Mon Dieu, qu’ils restent seuls, les morts !

 

 

 

ON a fermé ses yeux qui restaient encore entrouverts. On a couvert son visage d’un linge blanc. Les uns sanglotant, les autres en silence, tous sont sortis de la pauvre chambre.

La veilleuse qui brûlait dans un verre, sur le sol, projetait sur le mur l’ombre du lit. Et, dans cette ombre, par moments, on voyait se profiler la forme d’un corps roide.

Le jour naissait, et dans ses primes lueurs la ville s’éveillait avec ses mille bruits. Devant ce contraste de vie, de mystère, de lumières et de ténèbres, un instant j’ai médité. – Mon Dieu ! qu’ils restent donc seuls les morts !

De la maison, on l’a portée à l’église sur des épaules. On a laissé son cercueil dans une chapelle. Là, on a entouré ses pâles restes de cierges jaunes et de draperies noires.

Quand les cloches ont sonné l’ultime appel à la prière pour les défunts, une vieille femme a fini ses dernières prières. Elle a traversé la vaste nef. Les portes ont gémi et l’enceinte sacrée s’est retrouvée déserte.

On entendait le balancement rythmé d’une horloge et le crépitement des cierges. Tout était si craintif et si triste, si sombre et si glacé qu’un instant, j’ai pensé : Mon Dieu, qu’ils restent donc seuls, les morts !

La langue de fer de la haute cloche lui a fait son adieu plaintif. Vêtus de deuil, les amis et les parents ont traversé l’église, en rangs, et formé le cortège.

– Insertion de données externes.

(* ===== verification/NodeReports.v ===== *)
(** * Reports about blobs (storage-client/blossom/src/routes/report.ts, db/reports.ts)

    PUT /report takes a signed event with the hashes of the blobs it is about
    and writes one row per hash. Whether the event is validly signed is
    [verifyJson], the library's [verifyEvent] on an untyped object (false when
    it throws). SQLite does not say what an ignored insertion does to the
    AUTOINCREMENT counter; it is [seq_after_ignore]. *)

From Stdlib Require Import Ascii.
From S2P Require Import Prelude Js Nip98 NodeRules NodeDb NodeApi NodePrune NodeFacts.

Class ReportLib := {
  verifyJson : jsval -> bool;
  seq_after_ignore : Z -> Z
}.
Class ReportLaws `{ReportLib} := {
  seq_grows : forall s, s <= seq_after_ignore s
}.

Definition REPORT_TYPES : list string :=
  ["nudity"; "malware"; "profanity"; "illegal"; "spam"; "impersonation"; "other"].

(** A row without its id. *)
Record NewReport := {
  nr_event_id : string;
  nr_reporter : string;
  nr_blob : string;
  nr_type : option string;
  nr_content : string;
  nr_created : num
}.

Definition report_row (id : Z) (r : NewReport) : ReportRecord :=
  {| rp_id := id; rp_event_id := nr_event_id r; rp_reporter := nr_reporter r; rp_blob := nr_blob r;
     rp_type := nr_type r; rp_content := nr_content r; rp_created := nr_created r |}.

(** The UNIQUE constraint. *)
Definition report_key (r : ReportRecord) : string * string := (rp_event_id r, rp_blob r).

Record ReportReq := { rq_req : NReq; rq_json : option jsval }.

(** The body of an accepted report: event id, reporter, text, date and the
    reported hashes with their types. *)
Record ReportEvent := {
  re_id : string;
  re_pubkey : string;
  re_content : string;
  re_created : num;
  re_x : list (string * option string)
}.

Section Reports.
Context `{ReportLib}.

(** ** db/reports.ts *)

(** INSERT OR IGNORE *)
Definition insert_report (r : NewReport) (d : NodeDb) : NodeDb :=
  if decide ((nr_event_id r, nr_blob r) ∈ report_key <$> t_reports d)
  then set_t_reports id (seq_after_ignore (t_report_seq d)) d
  else set_t_reports (fun l => l ++ [report_row (t_report_seq d + 1) r]) (t_report_seq d + 1) d.

Definition insertReport (r : NewReport) : D unit := execute (fun d => Some (tt, insert_report r d)).

Definition getReport (id : Z) : D (option ReportRecord) :=
  query (fun d => head (filter (fun r => rp_id r = id) (t_reports d))).

Definition deleteReport (id : Z) : D bool :=
  execute (fun d =>
    Some (bool_decide (Exists (fun r => rp_id r = id) (t_reports d)),
          set_t_reports (filter (fun r => rp_id r <> id)) (t_report_seq d) d)).

Definition deleteReportsByBlob (blob : string) : D unit :=
  execute (fun d => Some (tt, set_t_reports (filter (fun r => rp_blob r <> blob)) (t_report_seq d) d)).

(** The filter of the dashboard: a piece of hash or reporter, a hash, a type. *)
Record ReportFilter := { rf_q : option string; rf_blob : option string; rf_type : option string }.

Definition report_matches (f : ReportFilter) (r : ReportRecord) : bool :=
  match truthy_str (rf_q f) with
  | Some q => sql_like (Some (rp_blob r)) ("%" +:+ q +:+ "%") || sql_like (Some (rp_reporter r)) ("%" +:+ q +:+ "%")
  | None => true
  end &&
  match truthy_str (rf_blob f) with Some b => String.eqb (rp_blob r) b | None => true end &&
  match truthy_str (rf_type f) with Some t => bool_decide (rp_type r = Some t) | None => true end.

Definition countReports (f : ReportFilter) : D Z :=
  query (fun d => Z.of_nat (length (filter (fun r => report_matches f r = true) (t_reports d)))).

(** ** routes/report.ts *)

(** A tag [["x", hash, type?]] of the event; a type that is not listed is none. *)
Definition x_tag (t : jsval) : option (string * option string) :=
  match t with
  | JArr (JStr name :: JStr hash :: rest) =>
      if String.eqb name "x" then
        Some (hash, match rest with
                    | JStr ty :: _ => if decide (ty ∈ REPORT_TYPES) then Some ty else None
                    | _ => None
                    end)
      else None
  | _ => None
  end.

(** Steps 1 to 7 up to the insertions. *)
Definition parse_report (json : option jsval) : nresp unit + ReportEvent :=
  match json with
  | None => inl (NErr 400 "Request body must be valid JSON")
  | Some (JObj fields) =>
      let event := JObj fields in
      match jget event "kind" with
      | JNum kind =>
          if negb (num_eqZ kind 1984) then inl (NErr 400 "Report event must be kind 1984") else
          match jget event "id", jget event "pubkey", jget event "created_at", jget event "sig", jget event "tags" with
          | JStr eventId, JStr reporter, JNum created, JStr _, JArr tags =>
              if negb (verifyJson event) then inl (NErr 400 "Report event signature is invalid") else
              match omap x_tag tags with
              | [] => inl (NErr 400 "Report event must contain at least one x tag")
              | xTags =>
                  match filter (fun t => is_hex64 t.1 = false) xTags with
                  | t :: _ => inl (NErr 400 ("Invalid blob hash in x tag: " +:+ t.1))
                  | [] =>
                      inr {| re_id := eventId; re_pubkey := reporter;
                             re_content := match jget event "content" with JStr s => s | _ => "" end;
                             re_created := created; re_x := xTags |}
                  end
              end
          | _, _, _, _, _ => inl (NErr 400 "Report event is missing required fields")
          end
      | _ => inl (NErr 400 "Report event must be kind 1984")
      end
  | Some _ => inl (NErr 400 "Request body must be a JSON object")
  end.

Definition new_report (e : ReportEvent) (x : string * option string) : NewReport :=
  {| nr_event_id := re_id e; nr_reporter := re_pubkey e; nr_blob := x.1; nr_type := x.2;
     nr_content := re_content e; nr_created := re_created e |}.

Fixpoint insert_all (l : list NewReport) : D unit :=
  match l with
  | [] => dret tt
  | r :: l => (do* _ := insertReport r in insert_all l)%D
  end.

(** PUT /report *)
Definition reportRoute (q : ReportReq) : D (nresp unit) := (
  match parse_report (rq_json q) with
  | inl e => dret e
  | inr e => do* _ := insert_all (new_report e <$> re_x e) in dret (NRes 200 tt)
  end)%D.

(** ** Nothing but reports changes *)

Lemma insert_all_other (I : NodeDb -> Prop) l n :
  (forall f s d, I d -> I (set_t_reports f s d)) -> I (nd_db n) -> I (nd_db (insert_all l n).2).
Proof.
  intros HI. revert n. induction l as [|r l IH]; intros n Hn; [done|]. cbn [insert_all].
  unfold dbind, insertReport, execute. destruct (match nd_faults n with b :: _ => b | [] => false end); [done|]. simpl. apply IH. simpl. unfold insert_report. case_decide; by apply HI.
Qed.

Lemma insert_all_files l n : nd_files (insert_all l n).2 = nd_files n.
Proof.
  revert n. induction l as [|r l IH]; intros n; [done|]. cbn [insert_all]. unfold dbind, insertReport, execute.
  destruct (match nd_faults n with b :: _ => b | [] => false end); [done|]. simpl. by rewrite IH.
Qed.

Lemma reportRoute_other (I : NodeDb -> Prop) q n :
  (forall f s d, I d -> I (set_t_reports f s d)) -> I (nd_db n) -> I (nd_db (reportRoute q n).2).
Proof.
  intros HI Hn. unfold reportRoute. destruct (parse_report (rq_json q)) as [e|r]; [done|]. unfold dbind.
  pose proof (insert_all_other I (new_report r <$> re_x r) n HI Hn) as Hi. by destruct (insert_all _ n) as [[?|?] ?].
Qed.

Lemma reportRoute_files q n : nd_files (reportRoute q n).2 = nd_files n.
Proof.
  unfold reportRoute. destruct (parse_report (rq_json q)) as [e|r]; [done|]. unfold dbind.
  pose proof (insert_all_files (new_report r <$> re_x r) n) as Hi. by destruct (insert_all _ n) as [[?|?] ?].
Qed.

(** ** One row per event and hash *)

Record reports_ok (d : NodeDb) : Prop := {
  ro_key : NoDup (report_key <$> t_reports d);
  ro_id : NoDup (rp_id <$> t_reports d);
  ro_seq : Forall (fun r => rp_id r <= t_report_seq d) (t_reports d)
}.

(** Rows of this event about one of these blobs. *)
Definition reports_of (l : list NewReport) (r : ReportRecord) : Prop := exists x id, x ∈ l /\ r = report_row id x.

Context `{!ReportLaws}.

Lemma insert_report_ok r d : reports_ok d -> reports_ok (insert_report r d).
Proof.
  intros [Hk Hi Hs]. unfold insert_report. case_decide as Hin.
  - split; simpl; [done..|]. eapply Forall_impl; [exact Hs|]. intros x Hx. simpl in Hx. pose proof (seq_grows (t_report_seq d)). lia.
  - split; simpl.
    + rewrite fmap_app. apply NoDup_app. split_and!; [done| |apply NoDup_singleton]. intros k Hk' ->%list_elem_of_singleton. done.
    + rewrite fmap_app. apply NoDup_app. split_and!; [done| |apply NoDup_singleton].
      intros k (x & -> & Hx)%list_elem_of_fmap E%list_elem_of_singleton. rewrite Forall_forall in Hs. specialize (Hs x Hx). simpl in *. lia.
    + apply Forall_app. split; [|constructor; [simpl; lia|constructor]]. eapply Forall_impl; [exact Hs|]. intros x Hx. simpl in Hx. lia.
Qed.

Lemma insert_report_rows r d :
  exists new, t_reports (insert_report r d) = t_reports d ++ new /\ Forall (reports_of [r]) new /\
    (nr_event_id r, nr_blob r) ∈ report_key <$> t_reports (insert_report r d) /\
    ((nr_event_id r, nr_blob r) ∈ report_key <$> t_reports d -> new = []).
Proof.
  unfold insert_report. case_decide as Hin.
  - exists []. simpl. unfold id. rewrite app_nil_r. by split_and!.
  - exists [report_row (t_report_seq d + 1) r]. simpl. split_and!; [done| | |done].
    + constructor; [|done]. exists r. eexists. split; [set_solver|done].
    + rewrite fmap_app. set_solver.
Qed.

(** The rows after a list of insertions, each answered. *)
Lemma insert_all_rows l n :
  quiet n -> reports_ok (nd_db n) ->
  exists n' new, insert_all l n = (Ok tt, n') /\ quiet n' /\ reports_ok (nd_db n') /\
    t_reports (nd_db n') = t_reports (nd_db n) ++ new /\ Forall (reports_of l) new /\
    (forall x, x ∈ l -> (nr_event_id x, nr_blob x) ∈ report_key <$> t_reports (nd_db n')) /\
    ((forall x, x ∈ l -> (nr_event_id x, nr_blob x) ∈ report_key <$> t_reports (nd_db n)) -> new = []).
Proof.
  revert n. induction l as [|r l IH]; intros n Hq Hok; cbn [insert_all].
  { exists n, []. split_and!; try done; [by rewrite app_nil_r|intros x ?%elem_of_nil; done]. }
  unfold dbind, insertReport. rewrite execute_quiet by done.
  destruct (insert_report_rows r (nd_db n)) as (new1 & Ht1 & Hf1 & Hin1 & He1).
  destruct (IH (set_nd_db (insert_report r (nd_db n)) (set_nd_faults (tail (nd_faults n)) n)))
    as (n' & new & Hrun & Hq' & Hok' & Ht & Hf & Hin & He); [by apply quiet_tail|by apply insert_report_ok|].
  simpl in *. exists n', (new1 ++ new). rewrite Ht1 in *. split_and!; [done..| | | |].
  - by rewrite Ht, app_assoc.
  - apply Forall_app. split; (eapply Forall_impl; [eassumption|]); intros x (y & i & Hy & ->); exists y, i; set_solver.
  - intros x [->|Hx]%elem_of_cons; [|by apply Hin]. rewrite Ht, fmap_app. set_solver.
  - intros Hall. rewrite He1 in * by (apply Hall; set_solver). rewrite He; [done|]. intros x Hx. rewrite app_nil_r. apply Hall. set_solver.
Qed.

(** Reporting is exact and can be repeated. When the database answers, an
    acceptable report is acknowledged; the rows before it stay, every new row is
    the reporter's about one of the reported hashes, each reported hash has its
    row for this event, there is still at most one row per event and hash, and
    submitting the same report again is acknowledged and adds nothing. *)
Theorem report_exact q e n :
  quiet n -> reports_ok (nd_db n) -> parse_report (rq_json q) = inr e ->
  exists n' new, reportRoute q n = (Ok (NRes 200 tt), n') /\ reports_ok (nd_db n') /\
    t_reports (nd_db n') = t_reports (nd_db n) ++ new /\
    Forall (fun r => rp_event_id r = re_id e /\ rp_reporter r = re_pubkey e /\ (rp_blob r, rp_type r) ∈ re_x e) new /\
    (forall x, x ∈ re_x e -> (re_id e, x.1) ∈ report_key <$> t_reports (nd_db n')) /\
    exists n2, reportRoute q n' = (Ok (NRes 200 tt), n2) /\ t_reports (nd_db n2) = t_reports (nd_db n').
Proof.
  intros Hq Hok He. unfold reportRoute. rewrite He. unfold dbind.
  destruct (insert_all_rows (new_report e <$> re_x e) n Hq Hok) as (n' & new & -> & Hq' & Hok' & Ht & Hf & Hin & _).
  destruct (insert_all_rows (new_report e <$> re_x e) n' Hq' Hok') as (n2 & new2 & Hr2 & _ & _ & Ht2 & _ & _ & Hnone).
  exists n', new. split_and!; [done..| | |].
  - eapply Forall_impl; [exact Hf|]. intros r (x & i & Hx & ->). apply list_elem_of_fmap in Hx as (y & -> & Hy).
    simpl. by destruct y.
  - intros x Hx. apply (Hin (new_report e x)). by apply list_elem_of_fmap_2.
  - exists n2. rewrite Hr2. split; [done|]. rewrite Ht2, Hnone, app_nil_r; [done|]. done.
Qed.
End Reports.

(** ** A report about one blob *)

Module ReportExamples.
#[local] Instance anyReports : ReportLib := {| verifyJson := fun _ => true; seq_after_ignore := fun s => s |}.
#[local] Instance anyLaws : ReportLaws.
Proof. split. intros s. simpl. lia. Qed.

Definition h0 : string := "aaaaaaaaaaaaaaaaaaaaaaaaaaaaaaaaaaaaaaaaaaaaaaaaaaaaaaaaaaaaaaaa".
Definition spam_event : jsval :=
  JObj [("kind", JNum (num_Z 1984)); ("id", JStr "e1"); ("pubkey", JStr "carol"); ("created_at", JNum (num_Z 7));
        ("sig", JStr "s"); ("tags", JArr [JArr [JStr "x"; JStr h0; JStr "spam"]; JArr [JStr "p"; JStr "q"]])].
Definition spam_req : ReportReq :=
  {| rq_req := {| nq_authorization := None; nq_host := None; nq_head := false; nq_filename := "report";
       nq_contentLength := None; nq_contentType := None; nq_xSha256 := None; nq_xContentType := None;
       nq_xContentLength := None; nq_ifNoneMatch := None; nq_range := None; nq_limit := None; nq_since := None;
       nq_until := None; nq_cursor := None; nq_forwardedProto := None; nq_forwarded := None;
       nq_urlProtocol := "http:"; nq_urlHost := "node"; nq_body := None; nq_poolAvailable := true;
       nq_dispatched := true; nq_ulid := "u" |};
     rq_json := Some spam_event |}.
Definition e0 : ReportEvent :=
  {| re_id := "e1"; re_pubkey := "carol"; re_content := ""; re_created := num_Z 7; re_x := [(h0, Some "spam")] |}.
Definition blank_node : Node :=
  {| nd_db := {| t_blobs := ∅; t_owners := ∅; t_accessed := ∅; t_derivatives := ∅; t_thumbnails := ∅;
                 t_reports := []; t_report_seq := 0 |};
     nd_files := ∅; nd_tmp := ∅; nd_faults := [] |}.

Lemma report_exact_witness :
  parse_report (rq_json spam_req) = inr e0 /\
  exists n', reportRoute spam_req blank_node = (Ok (NRes 200 tt), n') /\
    ("e1", h0) ∈ report_key <$> t_reports (nd_db n').
Proof.
  assert (parse_report (rq_json spam_req) = inr e0) as Hp by (vm_compute; reflexivity). split; [exact Hp|].
  destruct (report_exact spam_req e0 blank_node) as (n' & new & Hr & _ & _ & _ & Hin & _);
    [by constructor|split; try apply NoDup_nil_2; constructor|exact Hp|].
  exists n'. split; [exact Hr|]. apply (Hin (h0, Some "spam")). apply list_elem_of_singleton. reflexivity.
Defined.
End ReportExamples.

La pioche a ouvert d’un côté le dernier asile, étroit et sombre.

On l’a couchée là, puis on l’a murée 1, et la famille s’en est allée après un signe de croix.

La pioche sur l’épaule, le fossoyeur, fredonnant entre ses dents, s’est perdu dans le lointain. La nuit tombait. Le silence. Perdu dans l’ombre, un instant j’ai médité : Mon Dieu, qu’ils restent donc seuls, les morts !

Pendant les longues nuits de l’hiver glacé, quand le vent fait craquer les volets, quand la pluie battante fouette les vitres, dans ma solitude je me souviens de la pauvre enfant.

Là-bas, la pluie tombe avec un bruit d’éternité. Là-bas le souffle de la bise la chasse devant lui. Étendue au creux de la muraille humide, ses os peut-être sont glacés de froid.

La poussière retourne-t-elle à la poussière ? L’âme s’envole-t-elle vers les cieux ? Tout n’est-il que matière vile, pourriture et boue ? Je n’en sais rien. Mais il est quelque chose que je ne puis expliquer, quelque chose qui nous inspire à la fois douleur et répulsion, lorsque nous les laissons, si tristes, si seuls, les morts !

 

 

Gustavo Adolfo BÉCQUER.

 

Paru dans Carte du ciel en 1946.

 

 

 

 



1 Il s’agit d’une niche creusée dans une épaisse muraille, comme on en voit dans certains cimetières espagnols et italiens.